How to monitor on-prem MS SQL transactions with Sentinel?

Question

Hi all,

My question is short, how can I forward MS SQL server (on-prem) transaction data to Azure Sentinel (or Log Monitor)? I've found only this: https://techcommunity.microsoft.com/t5/azure-sentinel/monitoring-sql-server-with-azure-sentinel/ba-p/1502960 but it's for Audit, not for transactions.

Answer 1

Hi,

Are you talking about the SQL Server database transaction log itself, this may not be possible using Azure Sentinel.
The blog you provided introduces the use of Audit to record changes to the database and ingesting SQL Server Audit events into Azure Sentinel.

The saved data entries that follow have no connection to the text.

(** C4.  On a non-degenerate series on which the unit-root test succeeds,
    [adf_test] returns the test statistic and the p-value of the test,
    its critical values (a dict with the levels of the test in their
    order, each with the test's value for it), and the verdict
    "Stationary" exactly when the p-value is strictly below 0.05,
    "Non-Stationary" otherwise. *)
Theorem adf_verdict
    (series : Series) (stock_name : string) (r : ADFResult) (log : Log) :
  degenerate series = false ->
  adfuller (dropna series) = Ok r ->
  exists (verdict : string) (cv : dict),
    adf_test series stock_name log =
      (Returns [ ("Stock", PyStr stock_name);
                 ("ADF Statistic", PyFloat (adfstat r));
                 ("p-value", PyFloat (pvalue r));
                 ("Critical Values", PyDict cv);
                 ("Stationary", PyStr verdict) ],
       (log ++ [mkLog Stationarity.logger INFO
                 ("ADF test completed for " ++ stock_name
                    ++ " with p-value " ++ str_float (pvalue r))])%list)
    /\ cv = map (fun kv => (fst kv, PyFloat (snd kv))) (critvalues r)
    /\ map fst cv = map fst (critvalues r)
    /\ (forall level value,
          In (level, value) (critvalues r) -> In (level, PyFloat value) cv)
    /\ (forall level o,
          In (level, o) cv ->
          exists value, o = PyFloat value /\ In (level, value) (critvalues r))
    /\ (verdict = "Stationary" <-> (pvalue r <? 0.05)%float = true)
    /\ (verdict = "Non-Stationary" <-> (pvalue r <? 0.05)%float = false).
Proof.
  intros H E.
  exists (if (pvalue r <? 0.05)%float then "Stationary" else "Non-Stationary").
  exists (map (fun kv => (fst kv, PyFloat (snd kv))) (critvalues r)).
  split; [| split; [| split; [| split; [| split]]]].
  - unfold adf_test. take_guard H. run. rewrite E. reflexivity.
  - reflexivity.
  - rewrite map_map. reflexivity.
  - intros level value Hin.
    apply in_map_iff. exists (level, value). now split.
  - intros level o Hin. apply in_map_iff in Hin.
    destruct Hin as ([l v] & Heq & Hin). simpl in Heq.
    injection Heq as <- <-. exists v. now split.
  - destruct (pvalue r <? 0.05)%float; split; split; intros; congruence.
Qed.

(** C6.  On a series on which the unit-root test raises, [adf_test]
    returns (it does not raise) the record whose verdict is "Error: "
    followed by the failure's message, with "N/A" in every numeric field,
    after logging the failure. *)
Theorem adf_failure_is_caught
    (series : Series) (stock_name : string) (e : exn) (log : Log) :
  degenerate series = false ->
  adfuller (dropna series) = Err e ->
  adf_test series stock_name log =
    (Returns [ ("Stock", PyStr stock_name);
               ("ADF Statistic", PyStr "N/A");
               ("p-value", PyStr "N/A");
               ("Critical Values", PyStr "N/A");
               ("Stationary", PyStr ("Error: " ++ str_exn e)) ],
     (log ++ [mkLog Stationarity.logger ERROR
               ("ADF test failed for " ++ stock_name ++ ": "
                  ++ str_exn e)])%list).
Proof.
  intros H E. unfold adf_test. take_guard H. run. rewrite E. reflexivity.
Qed.

(** C9.  [adf_test] is deterministic: two calls on the same series and
    name return the same record, whatever has been logged before each
    call; the only trace a call leaves is what it appends to the log, and
    that too is the same. *)
Theorem adf_test_deterministic
    (series : Series) (stock_name : string) (log1 log2 : Log) :
  fst (adf_test series stock_name log1) = fst (adf_test series stock_name log2)
  /\ exists records : Log,
       snd (adf_test series stock_name log1) = (log1 ++ records)%list /\
       snd (adf_test series stock_name log2) = (log2 ++ records)%list.
Proof.
  destruct (adf_test_returns series stock_name) as (d & records & H).
  rewrite (H log1), (H log2). simpl. split; [reflexivity |].
  exists records. split; reflexivity.
Qed.

End AdfTest.

Lemma adf_verdict_alternating :
  degenerate (L := Double.lab) Double.alternating_prices = false /\
  fst (adf_test (L := Double.lab) Double.alternating_prices "INFY" []) =
    Returns [ ("Stock", PyStr "INFY");
              ("ADF Statistic", PyFloat (-4.2)%float);
              ("p-value", PyFloat 0.01%float);
              ("Critical Values",
                PyDict [ ("1%", PyFloat (-3.5)%float);
                         ("5%", PyFloat (-2.9)%float);
                         ("10%", PyFloat (-2.6)%float) ]);
              ("Stationary", PyStr "Stationary") ].
Proof.
  assert (H : degenerate (L := Double.lab) Double.alternating_prices = false)
    by (vm_compute; reflexivity).
  split; [exact H |].
  destruct (adf_verdict (L := Double.lab) Double.alternating_prices "INFY"
              (mkADF (-4.2)%float 0.01%float 0 9 Double.critical_values 0%float)
              [] H)
    as (verdict & cv & Hrun & Hcv & _ & _ & _ & Hs & _).
  - vm_compute. reflexivity.
  - rewrite Hrun, Hcv. simpl fst.
    rewrite (proj2 Hs) by (vm_compute; reflexivity). reflexivity.
Defined.

Lemma adf_failure_is_caught_short :
  degenerate (L := Double.lab) Double.short_prices = false /\
  fst (adf_test (L := Double.lab) Double.short_prices "SBIN" []) =
    Returns [ ("Stock", PyStr "SBIN");
              ("ADF Statistic", PyStr "N/A");
              ("p-value", PyStr "N/A");
              ("Critical Values", PyStr "N/A");
              ("Stationary",
                PyStr "Error: sample size is too short to use selected regression component") ].
Proof.
  assert (H : degenerate (L := Double.lab) Double.short_prices = false)
    by (vm_compute; reflexivity).
  split; [exact H |].
  rewrite (adf_failure_is_caught (L := Double.lab) Double.short_prices "SBIN"
             (Exc "ValueError"
                "sample size is too short to use selected regression component")
             [] H).
  - reflexivity.
  - vm_compute. reflexivity.
Defined.

(* ===================================================================== *)
(** ** [forecast_stock] *)
(* ===================================================================== *)

Section ForecastStock.
Context {L : Libraries}.

(** C7.  On a non-degenerate series, when building the model, fitting it
    or forecasting from it raises, [forecast_stock] logs
    "ARIMA forecast failed: ..." with the failure's message and raises the
    very same exception: no forecast is returned. *)
Theorem forecast_failure_is_reraised
    (series : Series) (p d q : Z) (e : exn) (log : Log) :
  degenerate series = false ->
  ARIMA (dropna series) (p, d, q) = Err e
  \/ (exists m, ARIMA (dropna series) (p, d, q) = Ok m /\ fit m = Err e)
  \/ (exists m r, ARIMA (dropna series) (p, d, q) = Ok m /\ fit m = Ok r
                  /\ forecast r 7 = Err e) ->
  forecast_stock series p d q log =
    (Raises e,
     (log ++ [mkLog Forecast.logger ERROR
               ("ARIMA forecast failed: " ++ str_exn e)])%list).
Proof.
  intros H [E | [(m & Em & E) | (m & r & Em & Er & E)]];
    unfold forecast_stock; take_guard H; run.
  - rewrite E. reflexivity.
  - rewrite Em. simpl. rewrite E. reflexivity.
  - rewrite Em. simpl. rewrite Er. simpl. rewrite E. reflexivity.
Qed.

Because SQL Server transaction log positioning is not for user behavior monitoring and recording, but to ensure transaction consistency under the premise of minimal impact on performance, the content it records is for database services, not for users. So if you want to monitor user behavior, you still have to open SQL Server's own monitoring tools, such as SQL Trace or XEvents, Audit.

SQL Server provides a command DBCC LOG to read the log file, but the result is not intuitive. For more detailed information, you may need to use some third-party tools, such as ApexSQL Log.

If you want to make a backup of the database and transaction log files, you may need to consider HA/DR technologies, such as Always on availability groups, database mirroring, etc.

I am not familiar with Azure Sentinel, I talk this from the perspective of SQL Server.

Answer 2

I am unclear as to your question. The blog you posted has a section:
Step 3 - Sending logs from SQL Server to Azure Sentinel using Microsoft Monitoring Agent.

Is this not working for you? Are you having a problem?

If you are having a problem with Azure Sentinel, the Azure forum is likely a better place for your questions.